* EXERCISE INSTRUCTIONS
From the records below, copy each line in which the string "blocks" occurs.

* DATA PROVIDED
************
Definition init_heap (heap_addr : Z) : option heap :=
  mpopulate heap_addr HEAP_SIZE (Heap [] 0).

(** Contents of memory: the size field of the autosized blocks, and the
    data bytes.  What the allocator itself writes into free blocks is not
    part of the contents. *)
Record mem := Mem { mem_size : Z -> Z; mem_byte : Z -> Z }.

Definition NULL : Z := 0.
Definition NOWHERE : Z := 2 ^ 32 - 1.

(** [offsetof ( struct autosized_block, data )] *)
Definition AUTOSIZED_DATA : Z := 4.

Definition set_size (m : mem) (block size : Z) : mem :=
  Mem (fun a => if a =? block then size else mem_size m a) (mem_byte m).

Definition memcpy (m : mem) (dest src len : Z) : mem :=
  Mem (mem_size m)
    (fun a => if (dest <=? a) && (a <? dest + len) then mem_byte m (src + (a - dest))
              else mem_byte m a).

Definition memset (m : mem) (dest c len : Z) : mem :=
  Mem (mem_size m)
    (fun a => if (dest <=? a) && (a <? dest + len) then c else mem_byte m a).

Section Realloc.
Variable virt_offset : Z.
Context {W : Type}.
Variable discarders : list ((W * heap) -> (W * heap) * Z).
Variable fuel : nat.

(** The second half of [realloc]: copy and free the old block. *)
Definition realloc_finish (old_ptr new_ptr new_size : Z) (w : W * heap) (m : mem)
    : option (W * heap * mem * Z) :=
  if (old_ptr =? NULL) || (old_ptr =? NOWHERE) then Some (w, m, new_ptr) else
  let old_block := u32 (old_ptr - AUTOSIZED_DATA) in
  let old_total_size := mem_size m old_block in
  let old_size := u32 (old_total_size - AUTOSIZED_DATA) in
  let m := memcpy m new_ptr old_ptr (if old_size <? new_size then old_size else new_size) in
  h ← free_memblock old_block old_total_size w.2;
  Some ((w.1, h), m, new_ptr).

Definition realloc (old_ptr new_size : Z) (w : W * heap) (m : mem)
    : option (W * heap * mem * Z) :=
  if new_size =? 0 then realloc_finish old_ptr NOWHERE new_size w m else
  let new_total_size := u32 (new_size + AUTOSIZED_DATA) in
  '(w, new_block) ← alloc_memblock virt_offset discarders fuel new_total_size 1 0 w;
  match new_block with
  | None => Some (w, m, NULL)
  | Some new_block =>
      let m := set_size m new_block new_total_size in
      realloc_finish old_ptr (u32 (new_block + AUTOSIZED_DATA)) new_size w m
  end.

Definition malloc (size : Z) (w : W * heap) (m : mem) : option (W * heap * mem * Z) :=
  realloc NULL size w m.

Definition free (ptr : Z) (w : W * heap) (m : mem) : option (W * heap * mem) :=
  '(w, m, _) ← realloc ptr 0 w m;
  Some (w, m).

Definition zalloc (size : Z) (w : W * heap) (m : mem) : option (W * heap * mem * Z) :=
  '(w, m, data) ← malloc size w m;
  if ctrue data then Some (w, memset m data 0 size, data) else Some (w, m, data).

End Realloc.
************
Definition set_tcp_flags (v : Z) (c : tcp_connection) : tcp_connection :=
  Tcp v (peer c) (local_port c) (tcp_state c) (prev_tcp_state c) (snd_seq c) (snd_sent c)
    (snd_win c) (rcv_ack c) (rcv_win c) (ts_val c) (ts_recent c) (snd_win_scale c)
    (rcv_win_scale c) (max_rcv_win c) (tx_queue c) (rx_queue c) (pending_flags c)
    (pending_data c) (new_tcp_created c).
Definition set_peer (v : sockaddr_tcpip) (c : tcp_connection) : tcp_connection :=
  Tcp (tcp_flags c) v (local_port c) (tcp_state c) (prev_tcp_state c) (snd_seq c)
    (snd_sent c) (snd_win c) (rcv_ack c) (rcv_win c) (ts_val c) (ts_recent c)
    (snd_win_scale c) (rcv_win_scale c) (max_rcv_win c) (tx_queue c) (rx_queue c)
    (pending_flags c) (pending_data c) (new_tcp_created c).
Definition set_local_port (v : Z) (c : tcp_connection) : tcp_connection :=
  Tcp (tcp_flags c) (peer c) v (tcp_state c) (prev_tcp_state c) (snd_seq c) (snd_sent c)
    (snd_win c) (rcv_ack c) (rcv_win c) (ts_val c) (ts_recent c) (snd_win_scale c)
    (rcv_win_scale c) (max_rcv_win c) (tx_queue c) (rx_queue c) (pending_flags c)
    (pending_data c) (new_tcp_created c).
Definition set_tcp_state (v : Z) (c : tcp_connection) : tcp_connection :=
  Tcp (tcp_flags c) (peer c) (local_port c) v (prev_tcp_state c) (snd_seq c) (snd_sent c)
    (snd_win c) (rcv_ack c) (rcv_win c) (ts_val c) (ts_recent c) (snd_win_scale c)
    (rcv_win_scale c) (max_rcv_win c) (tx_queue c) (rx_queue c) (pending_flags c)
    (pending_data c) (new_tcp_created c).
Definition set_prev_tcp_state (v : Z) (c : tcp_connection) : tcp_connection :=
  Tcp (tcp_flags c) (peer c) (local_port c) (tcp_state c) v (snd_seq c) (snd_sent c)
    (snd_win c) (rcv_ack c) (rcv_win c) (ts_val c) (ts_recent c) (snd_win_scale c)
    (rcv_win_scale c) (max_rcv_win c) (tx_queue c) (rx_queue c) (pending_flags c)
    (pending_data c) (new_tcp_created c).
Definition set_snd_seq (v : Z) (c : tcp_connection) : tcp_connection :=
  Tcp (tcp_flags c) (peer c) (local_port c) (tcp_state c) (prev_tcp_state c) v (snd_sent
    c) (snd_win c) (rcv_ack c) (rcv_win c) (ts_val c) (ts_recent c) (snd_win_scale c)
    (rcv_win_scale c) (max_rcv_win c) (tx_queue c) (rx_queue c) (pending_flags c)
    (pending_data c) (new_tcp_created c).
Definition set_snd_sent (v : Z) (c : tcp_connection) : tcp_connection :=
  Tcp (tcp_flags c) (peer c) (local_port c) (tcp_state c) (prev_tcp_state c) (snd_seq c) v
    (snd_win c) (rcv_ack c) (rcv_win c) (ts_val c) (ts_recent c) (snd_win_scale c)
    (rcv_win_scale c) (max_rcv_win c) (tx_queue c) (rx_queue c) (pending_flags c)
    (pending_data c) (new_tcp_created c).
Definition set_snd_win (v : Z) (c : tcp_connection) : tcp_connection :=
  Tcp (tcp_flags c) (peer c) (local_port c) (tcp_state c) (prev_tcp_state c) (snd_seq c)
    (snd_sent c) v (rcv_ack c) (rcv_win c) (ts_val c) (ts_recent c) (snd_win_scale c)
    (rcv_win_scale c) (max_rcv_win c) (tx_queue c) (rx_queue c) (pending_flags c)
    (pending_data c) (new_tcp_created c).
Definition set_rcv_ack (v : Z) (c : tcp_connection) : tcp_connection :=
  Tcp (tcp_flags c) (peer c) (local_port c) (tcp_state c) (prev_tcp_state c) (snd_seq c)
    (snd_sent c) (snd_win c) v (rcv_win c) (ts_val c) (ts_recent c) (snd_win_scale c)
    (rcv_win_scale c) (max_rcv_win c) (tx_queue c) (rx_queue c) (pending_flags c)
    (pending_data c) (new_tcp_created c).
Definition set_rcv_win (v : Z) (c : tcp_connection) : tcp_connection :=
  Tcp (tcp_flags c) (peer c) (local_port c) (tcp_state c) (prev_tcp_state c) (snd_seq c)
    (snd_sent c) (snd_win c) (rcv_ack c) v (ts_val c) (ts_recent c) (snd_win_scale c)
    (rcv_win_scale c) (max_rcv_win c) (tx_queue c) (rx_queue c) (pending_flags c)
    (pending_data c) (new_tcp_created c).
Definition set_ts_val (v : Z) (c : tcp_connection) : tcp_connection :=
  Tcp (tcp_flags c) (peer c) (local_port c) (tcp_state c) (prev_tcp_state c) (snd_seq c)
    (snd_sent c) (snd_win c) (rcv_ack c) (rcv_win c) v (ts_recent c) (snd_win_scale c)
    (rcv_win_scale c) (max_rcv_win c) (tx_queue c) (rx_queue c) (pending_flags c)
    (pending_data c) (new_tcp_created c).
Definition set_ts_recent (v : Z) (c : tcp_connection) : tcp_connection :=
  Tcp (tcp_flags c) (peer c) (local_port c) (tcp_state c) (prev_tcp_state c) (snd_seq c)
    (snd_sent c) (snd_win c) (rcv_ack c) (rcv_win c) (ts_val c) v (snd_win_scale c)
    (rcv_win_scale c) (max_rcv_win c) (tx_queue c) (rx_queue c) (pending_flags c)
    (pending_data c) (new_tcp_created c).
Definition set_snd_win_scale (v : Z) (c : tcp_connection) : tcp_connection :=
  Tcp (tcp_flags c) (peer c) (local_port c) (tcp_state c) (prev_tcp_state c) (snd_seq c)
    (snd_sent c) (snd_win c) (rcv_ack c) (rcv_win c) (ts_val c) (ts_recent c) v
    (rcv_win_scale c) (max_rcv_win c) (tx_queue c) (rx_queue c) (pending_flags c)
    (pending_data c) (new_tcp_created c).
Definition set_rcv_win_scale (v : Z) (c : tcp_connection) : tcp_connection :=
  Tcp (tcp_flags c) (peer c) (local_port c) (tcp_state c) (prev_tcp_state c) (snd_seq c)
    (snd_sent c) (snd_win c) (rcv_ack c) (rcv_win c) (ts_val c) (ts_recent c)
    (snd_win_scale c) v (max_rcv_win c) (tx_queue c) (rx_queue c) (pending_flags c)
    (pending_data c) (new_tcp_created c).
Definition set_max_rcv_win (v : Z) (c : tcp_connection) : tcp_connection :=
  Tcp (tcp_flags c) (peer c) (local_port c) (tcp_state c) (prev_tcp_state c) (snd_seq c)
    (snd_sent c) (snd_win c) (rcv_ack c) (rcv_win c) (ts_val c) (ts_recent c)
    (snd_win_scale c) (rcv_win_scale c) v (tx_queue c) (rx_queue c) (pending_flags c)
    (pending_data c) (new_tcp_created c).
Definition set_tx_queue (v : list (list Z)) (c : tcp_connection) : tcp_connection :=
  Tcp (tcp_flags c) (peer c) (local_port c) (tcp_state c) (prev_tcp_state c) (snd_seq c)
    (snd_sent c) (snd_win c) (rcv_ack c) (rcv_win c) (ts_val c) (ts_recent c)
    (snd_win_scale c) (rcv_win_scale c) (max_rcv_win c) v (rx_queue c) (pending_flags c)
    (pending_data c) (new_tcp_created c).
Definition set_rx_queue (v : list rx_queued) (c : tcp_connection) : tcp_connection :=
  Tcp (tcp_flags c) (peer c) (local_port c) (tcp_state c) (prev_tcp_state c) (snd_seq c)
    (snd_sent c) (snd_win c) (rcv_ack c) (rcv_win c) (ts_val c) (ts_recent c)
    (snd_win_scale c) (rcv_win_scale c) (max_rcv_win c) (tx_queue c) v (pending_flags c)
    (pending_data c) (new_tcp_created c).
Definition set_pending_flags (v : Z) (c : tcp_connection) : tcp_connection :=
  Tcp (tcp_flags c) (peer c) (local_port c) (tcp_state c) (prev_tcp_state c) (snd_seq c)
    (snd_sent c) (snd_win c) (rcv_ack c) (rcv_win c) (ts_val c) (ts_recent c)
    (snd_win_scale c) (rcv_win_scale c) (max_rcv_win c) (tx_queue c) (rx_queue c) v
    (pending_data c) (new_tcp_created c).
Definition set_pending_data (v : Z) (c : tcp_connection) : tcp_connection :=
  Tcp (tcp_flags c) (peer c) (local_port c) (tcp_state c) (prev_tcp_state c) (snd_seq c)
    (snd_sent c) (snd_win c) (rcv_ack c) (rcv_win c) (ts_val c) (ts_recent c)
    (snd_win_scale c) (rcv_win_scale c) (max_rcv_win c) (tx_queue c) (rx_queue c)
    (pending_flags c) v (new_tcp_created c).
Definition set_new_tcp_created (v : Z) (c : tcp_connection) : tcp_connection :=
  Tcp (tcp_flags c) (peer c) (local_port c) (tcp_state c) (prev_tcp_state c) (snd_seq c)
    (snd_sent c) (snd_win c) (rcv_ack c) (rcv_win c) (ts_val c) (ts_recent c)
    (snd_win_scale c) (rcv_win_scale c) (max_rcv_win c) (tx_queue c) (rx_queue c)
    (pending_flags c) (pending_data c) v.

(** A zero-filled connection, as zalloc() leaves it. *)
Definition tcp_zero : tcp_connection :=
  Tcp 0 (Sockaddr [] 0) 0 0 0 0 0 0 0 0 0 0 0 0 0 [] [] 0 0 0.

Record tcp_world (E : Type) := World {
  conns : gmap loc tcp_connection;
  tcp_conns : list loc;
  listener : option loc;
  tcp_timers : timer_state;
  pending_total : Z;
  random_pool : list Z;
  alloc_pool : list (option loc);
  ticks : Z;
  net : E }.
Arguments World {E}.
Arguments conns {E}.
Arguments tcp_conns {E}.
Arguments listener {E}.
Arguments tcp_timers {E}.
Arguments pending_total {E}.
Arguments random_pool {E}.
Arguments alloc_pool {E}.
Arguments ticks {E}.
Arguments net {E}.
************
* ANSWER SECTION
(** Contents of memory: the size field of the autosized blocks, and the
    data bytes.  What the allocator itself writes into free blocks is not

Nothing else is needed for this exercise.